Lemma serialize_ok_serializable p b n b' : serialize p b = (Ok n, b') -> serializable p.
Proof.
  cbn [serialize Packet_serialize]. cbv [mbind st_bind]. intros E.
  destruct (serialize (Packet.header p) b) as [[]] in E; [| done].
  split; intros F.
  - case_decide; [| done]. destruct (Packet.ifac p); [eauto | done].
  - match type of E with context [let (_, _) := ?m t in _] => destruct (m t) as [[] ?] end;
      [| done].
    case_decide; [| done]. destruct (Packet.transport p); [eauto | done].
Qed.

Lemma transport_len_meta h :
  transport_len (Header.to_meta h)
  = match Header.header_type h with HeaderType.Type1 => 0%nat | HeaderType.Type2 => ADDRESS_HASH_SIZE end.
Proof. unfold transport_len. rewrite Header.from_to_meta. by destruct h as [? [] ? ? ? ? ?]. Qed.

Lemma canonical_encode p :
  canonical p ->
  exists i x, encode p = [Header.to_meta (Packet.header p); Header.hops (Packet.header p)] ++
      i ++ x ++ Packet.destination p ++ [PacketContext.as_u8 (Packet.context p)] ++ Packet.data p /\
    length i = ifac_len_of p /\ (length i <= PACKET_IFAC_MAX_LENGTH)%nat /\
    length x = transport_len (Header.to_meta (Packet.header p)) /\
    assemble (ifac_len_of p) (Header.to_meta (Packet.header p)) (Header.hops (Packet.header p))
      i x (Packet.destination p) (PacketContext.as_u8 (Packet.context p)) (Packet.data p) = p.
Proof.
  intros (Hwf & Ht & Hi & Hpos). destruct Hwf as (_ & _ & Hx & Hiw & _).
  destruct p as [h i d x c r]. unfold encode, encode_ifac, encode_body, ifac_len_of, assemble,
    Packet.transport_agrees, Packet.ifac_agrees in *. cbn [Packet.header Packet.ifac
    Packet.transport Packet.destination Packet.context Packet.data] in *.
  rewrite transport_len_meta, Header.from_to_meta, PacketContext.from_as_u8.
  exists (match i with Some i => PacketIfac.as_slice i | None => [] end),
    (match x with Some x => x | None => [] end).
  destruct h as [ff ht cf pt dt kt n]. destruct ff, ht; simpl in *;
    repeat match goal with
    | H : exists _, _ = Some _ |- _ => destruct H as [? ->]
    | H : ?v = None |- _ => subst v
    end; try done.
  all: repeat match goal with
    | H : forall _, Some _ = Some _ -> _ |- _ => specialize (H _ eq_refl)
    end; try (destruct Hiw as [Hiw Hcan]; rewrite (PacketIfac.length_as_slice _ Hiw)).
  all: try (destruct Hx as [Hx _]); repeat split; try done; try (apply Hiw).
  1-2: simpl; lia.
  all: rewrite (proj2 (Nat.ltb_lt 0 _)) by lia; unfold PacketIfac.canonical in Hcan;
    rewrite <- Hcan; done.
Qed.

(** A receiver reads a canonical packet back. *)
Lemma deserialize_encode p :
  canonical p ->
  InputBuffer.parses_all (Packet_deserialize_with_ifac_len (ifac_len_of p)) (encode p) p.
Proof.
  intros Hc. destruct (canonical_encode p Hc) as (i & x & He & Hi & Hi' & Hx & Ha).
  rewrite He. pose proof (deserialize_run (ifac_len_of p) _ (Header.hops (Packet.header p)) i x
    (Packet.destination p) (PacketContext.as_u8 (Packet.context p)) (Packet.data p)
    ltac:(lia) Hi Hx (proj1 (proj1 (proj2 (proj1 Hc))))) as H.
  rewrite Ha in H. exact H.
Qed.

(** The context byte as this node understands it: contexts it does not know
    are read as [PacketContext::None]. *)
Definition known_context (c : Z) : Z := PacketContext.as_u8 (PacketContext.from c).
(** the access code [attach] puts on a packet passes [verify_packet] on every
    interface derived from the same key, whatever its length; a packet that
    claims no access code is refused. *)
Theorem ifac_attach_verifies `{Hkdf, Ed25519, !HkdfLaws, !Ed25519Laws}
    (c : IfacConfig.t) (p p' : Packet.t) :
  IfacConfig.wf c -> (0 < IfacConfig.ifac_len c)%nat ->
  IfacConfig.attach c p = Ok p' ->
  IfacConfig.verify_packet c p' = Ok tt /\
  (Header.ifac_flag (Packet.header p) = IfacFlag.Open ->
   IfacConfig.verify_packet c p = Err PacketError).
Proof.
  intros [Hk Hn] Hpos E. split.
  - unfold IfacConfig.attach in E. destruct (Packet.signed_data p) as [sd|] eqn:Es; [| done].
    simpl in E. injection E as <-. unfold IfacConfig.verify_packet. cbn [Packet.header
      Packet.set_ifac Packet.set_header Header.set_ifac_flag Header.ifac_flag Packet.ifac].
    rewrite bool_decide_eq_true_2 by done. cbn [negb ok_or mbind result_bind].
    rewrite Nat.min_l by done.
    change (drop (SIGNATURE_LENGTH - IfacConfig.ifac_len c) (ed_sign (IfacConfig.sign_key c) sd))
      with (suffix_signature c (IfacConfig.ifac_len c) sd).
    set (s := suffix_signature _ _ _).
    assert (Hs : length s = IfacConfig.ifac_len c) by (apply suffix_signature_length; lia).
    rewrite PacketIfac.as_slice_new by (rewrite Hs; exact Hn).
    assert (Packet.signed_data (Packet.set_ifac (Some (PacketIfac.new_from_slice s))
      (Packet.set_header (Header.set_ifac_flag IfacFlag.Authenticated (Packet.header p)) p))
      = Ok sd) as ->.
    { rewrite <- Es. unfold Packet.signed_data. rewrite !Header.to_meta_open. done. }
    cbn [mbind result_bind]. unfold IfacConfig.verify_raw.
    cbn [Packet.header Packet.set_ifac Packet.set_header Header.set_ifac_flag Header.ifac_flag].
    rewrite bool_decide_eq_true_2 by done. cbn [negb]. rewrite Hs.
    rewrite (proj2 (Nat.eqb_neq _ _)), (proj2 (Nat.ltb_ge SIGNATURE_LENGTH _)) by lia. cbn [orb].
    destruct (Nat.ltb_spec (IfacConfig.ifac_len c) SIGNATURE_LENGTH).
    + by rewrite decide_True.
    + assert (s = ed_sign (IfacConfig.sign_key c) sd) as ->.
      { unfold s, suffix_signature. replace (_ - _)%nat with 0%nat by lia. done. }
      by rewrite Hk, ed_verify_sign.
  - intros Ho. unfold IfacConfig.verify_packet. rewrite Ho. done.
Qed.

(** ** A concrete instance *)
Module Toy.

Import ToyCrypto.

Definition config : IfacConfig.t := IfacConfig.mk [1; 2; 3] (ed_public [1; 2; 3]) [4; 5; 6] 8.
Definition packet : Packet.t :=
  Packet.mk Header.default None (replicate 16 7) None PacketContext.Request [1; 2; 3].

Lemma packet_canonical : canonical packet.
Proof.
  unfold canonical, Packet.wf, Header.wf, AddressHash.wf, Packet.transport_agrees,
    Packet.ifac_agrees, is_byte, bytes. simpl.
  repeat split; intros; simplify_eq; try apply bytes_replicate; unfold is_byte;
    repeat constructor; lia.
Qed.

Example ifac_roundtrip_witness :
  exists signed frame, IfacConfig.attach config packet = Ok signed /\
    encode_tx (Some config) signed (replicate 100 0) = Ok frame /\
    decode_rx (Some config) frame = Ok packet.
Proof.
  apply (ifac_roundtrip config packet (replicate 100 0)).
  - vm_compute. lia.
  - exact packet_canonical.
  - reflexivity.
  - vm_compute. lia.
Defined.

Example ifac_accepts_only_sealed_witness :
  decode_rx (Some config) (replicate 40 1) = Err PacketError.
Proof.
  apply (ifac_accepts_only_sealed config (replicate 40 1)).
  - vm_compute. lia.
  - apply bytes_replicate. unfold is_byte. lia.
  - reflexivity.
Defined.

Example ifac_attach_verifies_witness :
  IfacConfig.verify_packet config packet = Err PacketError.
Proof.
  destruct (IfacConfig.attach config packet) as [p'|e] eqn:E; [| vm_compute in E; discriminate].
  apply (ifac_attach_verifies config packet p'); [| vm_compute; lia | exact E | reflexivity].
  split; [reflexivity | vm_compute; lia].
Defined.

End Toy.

::::

◆ What is required ◆
Both end lines included, restate word for word the lines above from the line with "1-2: simpl; lia." to the line with "IfacConfig.verify_packet c p' = Ok tt /\", and nothing else.

◆ Solution to this problem ◆
  1-2: simpl; lia.
  all: rewrite (proj2 (Nat.ltb_lt 0 _)) by lia; unfold PacketIfac.canonical in Hcan;
    rewrite <- Hcan; done.
Qed.

(** A receiver reads a canonical packet back. *)
Lemma deserialize_encode p :
  canonical p ->
  InputBuffer.parses_all (Packet_deserialize_with_ifac_len (ifac_len_of p)) (encode p) p.
Proof.
  intros Hc. destruct (canonical_encode p Hc) as (i & x & He & Hi & Hi' & Hx & Ha).
  rewrite He. pose proof (deserialize_run (ifac_len_of p) _ (Header.hops (Packet.header p)) i x
    (Packet.destination p) (PacketContext.as_u8 (Packet.context p)) (Packet.data p)
    ltac:(lia) Hi Hx (proj1 (proj1 (proj2 (proj1 Hc))))) as H.
  rewrite Ha in H. exact H.
Qed.

(** The context byte as this node understands it: contexts it does not know
    are read as [PacketContext::None]. *)
Definition known_context (c : Z) : Z := PacketContext.as_u8 (PacketContext.from c).
(** the access code [attach] puts on a packet passes [verify_packet] on every
    interface derived from the same key, whatever its length; a packet that
    claims no access code is refused. *)
Theorem ifac_attach_verifies `{Hkdf, Ed25519, !HkdfLaws, !Ed25519Laws}
    (c : IfacConfig.t) (p p' : Packet.t) :
  IfacConfig.wf c -> (0 < IfacConfig.ifac_len c)%nat ->
  IfacConfig.attach c p = Ok p' ->
  IfacConfig.verify_packet c p' = Ok tt /\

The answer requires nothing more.